第68話 激突!魔王vs皇帝

 数万の魔物の群勢を相手に、圧倒的な強さで次々蹴散らしていくガルデューク。しかし、それでも魔物達の勢いは止まらなかった。だが、そんなのはお構いなしに戦いを続けるガルデュークの闘志は凄まじかった。



ガルデューク「もっと骨のある奴はいないのか……足りない、全く足りないぞ!」


??「骨のある奴と戦いたいのか?それならここにいるぜ」


ガルデューク「誰だお前は?」


??「俺は魔王軍第三部隊隊長レングス。あんた帝国の頭だろ?ここで俺があんたをぶっ殺したら出世間違いなしだなあ!?」


ガルデューク「……貴様からはオーラを感じない」


レングス「あ?なんだと?」


ガルデューク「強者にあるオーラを感じないと言った。雑魚に興味は無い、さっさとうせろ」


レングス「おうおう!随分と余裕こきやがって、死にたいようだな?」



 レングスは鉄で出来た巨大ハンマーでガルデュークに殴り掛かった。しかし、右手で軽々受け止めたのだった。その様子を周りで見ていた魔物達も驚いている。無論、一番驚いていたのはレングスだった。

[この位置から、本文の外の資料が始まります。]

Lemma wildcard_ports {B} (f : string -> string -> string -> string -> B) l :
  collectM (fun '(port, oid) =>
      namespace ← namespace_of s port;
      separator ← or_zero "" (GetTableKeySeparator g "COUNTERS_DB" namespace);
      Ret [f port oid namespace separator]) (range (countersPortNameMap s)) = Ret l ->
  forall x, x ∈ l <-> exists port oid ns sep, port_entry port oid ns sep /\ x = f port oid ns sep.
Proof.
  intros Hl x. rewrite (elem_of_collectM _ _ _ _ Hl). unfold port_entry, counters_sep, namespace_of.
  split.
  - intros ([port oid] & ys & Hin%elem_of_range & Hf & Hx). res_inv Hf. res_inv Hf.
    injection Hf as <-. apply list_elem_of_singleton in Hx as ->.
    exists port, oid, a, a0. split; [|done]. destruct (port2namespaceMap s !! port); naive_solver.
  - intros (port & oid & ns & sep & (Hin & Hns & Hsep) & ->).
    exists (port, oid), [f port oid ns sep]. rewrite Hns. simpl. rewrite Hsep.
    split_and!; [by apply elem_of_range|done|by left].
Qed.

(** Statistics of all ports: for a name ending in a star, the result
    holds exactly one table path per port of the counters map, in the
    namespace of the port, keyed by its object id and printed under its
    vendor alias; with a field the path also names the field.  For a single
    port the name may be the alias or the SONiC name, and the path prints
    no key. *)
Theorem port_stats_paths key f l :
  HasPrefix key "Ethernet" = true -> field_translator f = Some EthPortFieldStats ->
  (HasSuffix key "*" = true ->
   (lookupV2R g s ["COUNTERS_DB"; "COUNTERS"; key] = Ret l ->
    forall tp, tp ∈ l <-> exists port oid ns sep, port_entry port oid ns sep /\
      tp = mk_path ns "COUNTERS_DB" "COUNTERS" oid sep "" (vendor_name s port) "") /\
   (lookupV2R g s ["COUNTERS_DB"; "COUNTERS"; key; f] = Ret l ->
    forall tp, tp ∈ l <-> exists port oid ns sep, port_entry port oid ns sep /\
      tp = mk_path ns "COUNTERS_DB" "COUNTERS" oid sep f (vendor_name s port) f)) /\
  (HasSuffix key "*" = false -> forall oid ns sep,
   port_entry (sonic_name s key) oid ns sep ->
   lookupV2R g s ["COUNTERS_DB"; "COUNTERS"; key] =
     Ret [mk_path ns "COUNTERS_DB" "COUNTERS" oid sep "" "" ""] /\
   lookupV2R g s ["COUNTERS_DB"; "COUNTERS"; key; f] =
     Ret [mk_path ns "COUNTERS_DB" "COUNTERS" oid sep f "" ""]).
Proof.
  intros Hkey Hf. rewrite !lookupV2R_translator. cbn [translator]. rewrite !decide_True, Hf by done.
  unfold run_translate, v2rEthPortStats, v2rEthPortFieldStats.
  change (nth_path _ KeyIdx) with (Ret key). rewrite !bind_ret_l.
  change (nth_path _ DbIdx) with (Ret "COUNTERS_DB"). rewrite !bind_ret_l.
  change (nth_path _ TblIdx) with (Ret "COUNTERS"). rewrite !bind_ret_l.
  change (nth_path _ FieldIdx) with (Ret f).
  split; intros ->.
  - split; intros Hl.
    + exact (wildcard_ports (fun port oid ns sep =>
        mk_path ns "COUNTERS_DB" "COUNTERS" oid sep "" (vendor_name s port) "") l Hl).
    + exact (wildcard_ports (fun port oid ns sep =>
        mk_path ns "COUNTERS_DB" "COUNTERS" oid sep f (vendor_name s port) f) l Hl).
  - intros oid ns sep (Hoid & Hns & Hsep). unfold namespace_of. rewrite Hoid, Hns.
    rewrite !bind_ret_l. unfold counters_sep in Hsep. by rewrite Hsep.
Qed.
End Results.

(** ** Queues of one port *)
Section Queues.
Context `{RangeOrder} (g : dbconf) (s : vstate) (c : ascii).
Context (Hsep : counters_sep g "" (sep1 c)).

(** Every queue is named by its port and its index. *)
Definition queues_named : Prop := forall que oid, countersQueueNameMap s !! que = Some oid ->
  exists p i, que = p +:+ sep1 c +:+ i /\ contains_byte c p = false /\ contains_byte c i = false.
(** [time.Duration(sub.GetSampleInterval())] is a conversion from uint64. *)
Definition validateSampleInterval (sub : Subscription) : res Z :=
  let requestedInterval := i64 (s_SampleInterval sub) in
  if decide (requestedInterval = 0%Z) then Ret MinSampleInterval
  else if (requestedInterval <? MinSampleInterval)%Z
  then Fail (Errorf "invalid interval: %v. It cannot be less than %v"
               [pretty requestedInterval; pretty MinSampleInterval])
  else Ret requestedInterval.

(** ** A field of one table: [dbFieldSubscribe] *)

(** [readVal]: a missing field or a failed read is the empty string. *)
Definition read_field (T : clients) (t : tablePath) : res string :=
  or_zero "" (call (client_of T (dbNamespace t) (dbName t)) (fun r => HGet r (redis_key t) (field t))).

Fixpoint field_loop (c : DbClient) (path : PathPtr) (t : tablePath) (onChange : bool)
    (val : string) (evs : list event) : res outcome :=
  match evs with
  | [] => Ret still_running
  | Stop :: _ => Ret returned
  | Tick T now accepts :: evs =>
      newVal ← read_field T t;
      if decide (onChange = false \/ newVal <> val) then
        if (accepts : bool)
        then o ← field_loop c path t onChange newVal evs;
             Ret (more [DataValue (prefix c) path now (StringVal newVal)] o)
        else Ret returned
      else field_loop c path t onChange val evs
  end.

Definition table_paths (c : DbClient) (path : PathPtr) : list tablePath := default [] (pathG2S c !! path).

Definition head_path (l : list tablePath) : res tablePath :=
  match l with t :: _ => Ret t | [] => Panic IndexOutOfRange end.

Definition dbFieldSubscribe (c : DbClient) (path : PathPtr) (onChange : bool)
    (T0 : clients) (now0 : Z) (accepts : bool) (evs : list event) : res outcome :=
  defer_w_Done (
    t ← head_path (table_paths c path);
    val ← read_field T0 t;
    if (accepts : bool)
    then o ← field_loop c path t onChange val evs;
         Ret (more [DataValue (prefix c) path now0 (StringVal val)] (doing [synced_Done] o))
    else Ret (doing [synced_Done] returned)).

(** ** A field of several tables: [dbFieldMultiSubscribe] *)

Abbreviation saved := (gmap tablePath string).

Definition read_path (T : clients) (onChange updateOnly : bool) (st : msi * saved) (t : tablePath) :
    res (msi * saved) :=
  let '(m, pv) := st in
  match call (client_of T (dbNamespace t) (dbName t)) (fun r => HGet r (redis_key t) (field t)) with
  | Panic p => Panic p
  | res =>
      if decide (res = Fail redis_Nil /\ jsonField t <> "") then Ret (m, pv) else
      let val := match res with Ret v => v | _ => "" end in
      if decide ((onChange = true \/ updateOnly = true) /\ pv !! t = Some val) then Ret (m, pv)
      else Ret (<[jsonTableKey t := MFields {[jsonField t := val]}]> m, <[t := val]> pv)
  end.

Definition read_multi (T : clients) (tblPaths : list tablePath) (onChange updateOnly : bool)
    (pv : saved) : res (msi * saved) :=
  foldM (read_path T onChange updateOnly) (∅, pv) tblPaths.

Fixpoint multi_loop (c : DbClient) (path : PathPtr) (onChange updateOnly : bool)
    (pv : saved) (evs : list event) : res outcome :=
  match evs with
  | [] => Ret still_running
  | Stop :: _ => Ret returned
  | Tick T now accepts :: evs =>
      '(m, pv) ← read_multi T (table_paths c path) onChange updateOnly pv;
      if decide (onChange = false \/ m <> ∅) then
        v ← msi2TypedValue m;
        if (accepts : bool)
        then o ← multi_loop c path onChange updateOnly pv evs;
             Ret (more [DataValue (prefix c) path now v] o)
        else Ret returned
      else multi_loop c path onChange updateOnly pv evs
  end.

Definition dbFieldMultiSubscribe (c : DbClient) (path : PathPtr) (onChange updateOnly : bool)
    (T0 : clients) (now0 : Z) (accepts : bool) (evs : list event) : res outcome :=
  defer_w_Done (
    '(m, pv) ← read_multi T0 (table_paths c path) onChange updateOnly ∅;
    v ← msi2TypedValue m;
    if (accepts : bool)
    then o ← multi_loop c path onChange updateOnly pv evs;
         Ret (more [DataValue (prefix c) path now0 v] (doing [synced_Done] o))
    else Ret (doing [synced_Done] returned)).
Lemma token_authenticates `{RangeOrder} w UserAuth tok ctx counter c :
  Enabled UserAuth "jwt" = true -> carries tok ctx -> ParseWithClaims w (AccessToken tok) = Ret (c, true) ->
  c_Roles c <> [] ->
  exists ctx' n rc, authenticate w UserAuth ctx counter = Ret (ctx', n) /\ same_call ctx ctx' /\
    requestContext ctx' = Some rc /\
    rc_Auth rc = {| User := c_Username c; AuthEnabled := true; Roles := c_Roles c |}.
Proof.
  intros Hj Hc Hp Hr. rewrite authenticate_unfold. pose proof (GetContext_call ctx counter) as Hc0.
  destruct (GetContext ctx counter) as [[rc0 ctx0] n]. simpl in Hc0. rewrite (Enabled_Any _ _ Hj). cbv beta iota zeta.
  set (a := {| User := User (rc_Auth rc0); AuthEnabled := true; Roles := Roles (rc_Auth rc0) |}).
  set (rc := {| ID := ID rc0; rc_Auth := a; BundleVersion := BundleVersion rc0 |}).
  assert (same_call ctx (set_auth ctx0 rc0 a)) as Hc1 by (rewrite Hc0; apply set_auth_call).
  assert (carries tok (set_auth ctx0 rc0 a)) as Hc2 by (by eapply carries_call).
  unfold attempts, mechanisms. cbn [foldM]. rewrite (no_username w UserAuth tok _ rc Hc2) by done. rewrite bind_ret_l.
  rewrite (attempt_on _ _ _ _ rc Hj) by done. rewrite (jwt_accepts w tok _ _ c Hc2 Hp Hr). rewrite bind_ret_l, attempt_done.
  do 3 eexists. split; [reflexivity|]. split; [by rewrite Hc1; apply set_auth_call|]. by split.
Qed.

(** C26. The life of a token: a user who logs in with his password gets one
    only when token authentication is on.  Until it expires, a call to the
    same server that carries it and no user name is authenticated as that user
    with the roles he had at login, whatever other modes are on and whatever
    else the call carries; and with such a call it can be exchanged for a
    fresh one, for the same user and roles, exactly in its last
    [JwtRefreshInt]. *)
Theorem login_token `{RangeOrder} (w : world) (UserAuth : AuthTypes) (JwtValidInt JwtRefreshInt t0 t : Z)
    (username passwd : string) (tok : JwtToken) (r0 : string) (rs : list string) (call : Ctx) (counter : Z)
  (Hlaw : jwt_law w t) (Hlogin : gnoi_Authenticate w UserAuth JwtValidInt t0 username passwd = Ret tok)
  (Hroles : database_roles w username = Ret (r0 :: rs))
  (Htime : (t / Second <= (t0 + JwtValidInt) / Second)%Z)
  (Hfit : (- 2 ^ 63 <= (t0 + JwtValidInt) / Second * Second - t < 2 ^ 63)%Z)
  (Hcall : carries tok call) :
  Enabled UserAuth "jwt" = true /\ ssh_accepts w username passwd = true /\
  (exists ctx n rc, authenticate w UserAuth call counter = Ret (ctx, n) /\ requestContext ctx = Some rc /\
     rc_Auth rc = {| User := username; AuthEnabled := true; Roles := r0 :: rs |}) /\
  gnoi_Refresh w UserAuth JwtRefreshInt JwtValidInt t call counter =
    (if (JwtRefreshInt <? (t0 + JwtValidInt) / Second * Second - t)%Z
     then Fail (StatusErr InvalidArgument "Invalid JWT Token")
     else Ret (tokenResp w JwtValidInt t username (r0 :: rs))).
Proof.
  destruct (login_claims _ _ _ _ _ _ _ _ Hlogin Hroles) as (Hj & Hssh & Etok).
  set (c := {| c_Username := username; c_Roles := r0 :: rs; ExpiresAt := (t0 + JwtValidInt) / Second |}).
  assert (ParseWithClaims w (AccessToken tok) = Ret (c, true)) as Hp by (rewrite Etok; exact (Hlaw c Htime)).
  destruct (token_authenticates w UserAuth tok call counter c Hj Hcall Hp ltac:(done)) as (ctx & n & rc & E & Hsame & Hrc & Ha).
  split_and!; [done|done|by exists ctx, n, rc|].
  pose proof (carries_call _ _ _ Hsame Hcall) as Hc'. unfold gnoi_Refresh. rewrite E, bind_ret_l, Hj. simpl.
  rewrite Hrc, (jwt_accepts w tok ctx rc c Hc' Hp) by done. destruct Hc' as (md & more & Hmd & _ & Ht).
  rewrite Hmd. simpl. rewrite Ht, Hp. simpl. by rewrite Z.min_r, Z.max_r by lia.
Qed.

(** A token library for the sample: the claims, written in binary. *)
Fixpoint pos_string (p : positive) : string :=
  match p with
  | xH => ""
  | xO p => String "0" (pos_string p)
  | xI p => String "1" (pos_string p)
  end.

Fixpoint string_pos (s : string) : positive :=
  match s with
  | "" => xH
  | String c s => if Ascii.eqb c "1" then xI (string_pos s) else xO (string_pos s)
  end.

Lemma string_pos_string p : string_pos (pos_string p) = p.
Proof. induction p as [p IH|p IH|]; simpl; by rewrite ?IH. Qed.

Definition token_world (now : Z) : world := {|
  Lookup := Lookup sample_world; GroupIds := GroupIds sample_world; LookupGroupId := LookupGroupId sample_world;
  ssh_accepts := ssh_accepts sample_world;
  SignedString := fun c => pos_string (encode (c_Username c, c_Roles c, ExpiresAt c));
  ParseWithClaims := fun t =>
    match decode (string_pos t) with
    | Some (u, r, e) =>
        if (now / Second <=? e)%Z then Ret ({| c_Username := u; c_Roles := r; ExpiresAt := e |}, true)
        else Fail (Err "token is expired")
    | None => Fail (Err "token contains an invalid number of segments")
    end;
|}.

レングス「馬鹿なッ!?俺のハンマーが止められただと!?」


ガルデューク「やはり隊長格でもこの程度か……」



 ガルデュークは右手に魔力を集めると一気に放出した。右手から放たれた魔力の塊は、レングスを一瞬にして消し去った。それでも勢いは止まらず、大勢の魔物達を巻き込んで海まで飛んでいく。魔力が通った後には何も残っていなかった。その様子を魔王城から見ていた魔王ゼニスは、ついに王座から立ち上がった。



アクマ「魔王様、かれるのですか?戦場へ」


ゼニス「ああ、面白そうな相手を見つけた」


アクマ「(今ゼニスに戦場へ参戦されたら、我があるじ達が危ないかもしれませんねぇ)」


ズン「どうした……急に黙り込んで」


アクマ「いえ、戦場では既にミュアルが戦っております。魔王様が出る程でもないかと」


ゼニス「我の見立てによれば、帝国のトップはミュアルより強いだろう」


アクマ「本当ですか?我々幹部より強い者など魔王様以外に存在するとは思えませんが」


ゼニス「行ってみれば分かる……お前達はここで待機だ」



 そう言うとゼニスは魔王城を飛び出し、城の翼の上に立った。そして、そこから飛び降りると、ガルデュークのいる南の大草原へ飛び立った。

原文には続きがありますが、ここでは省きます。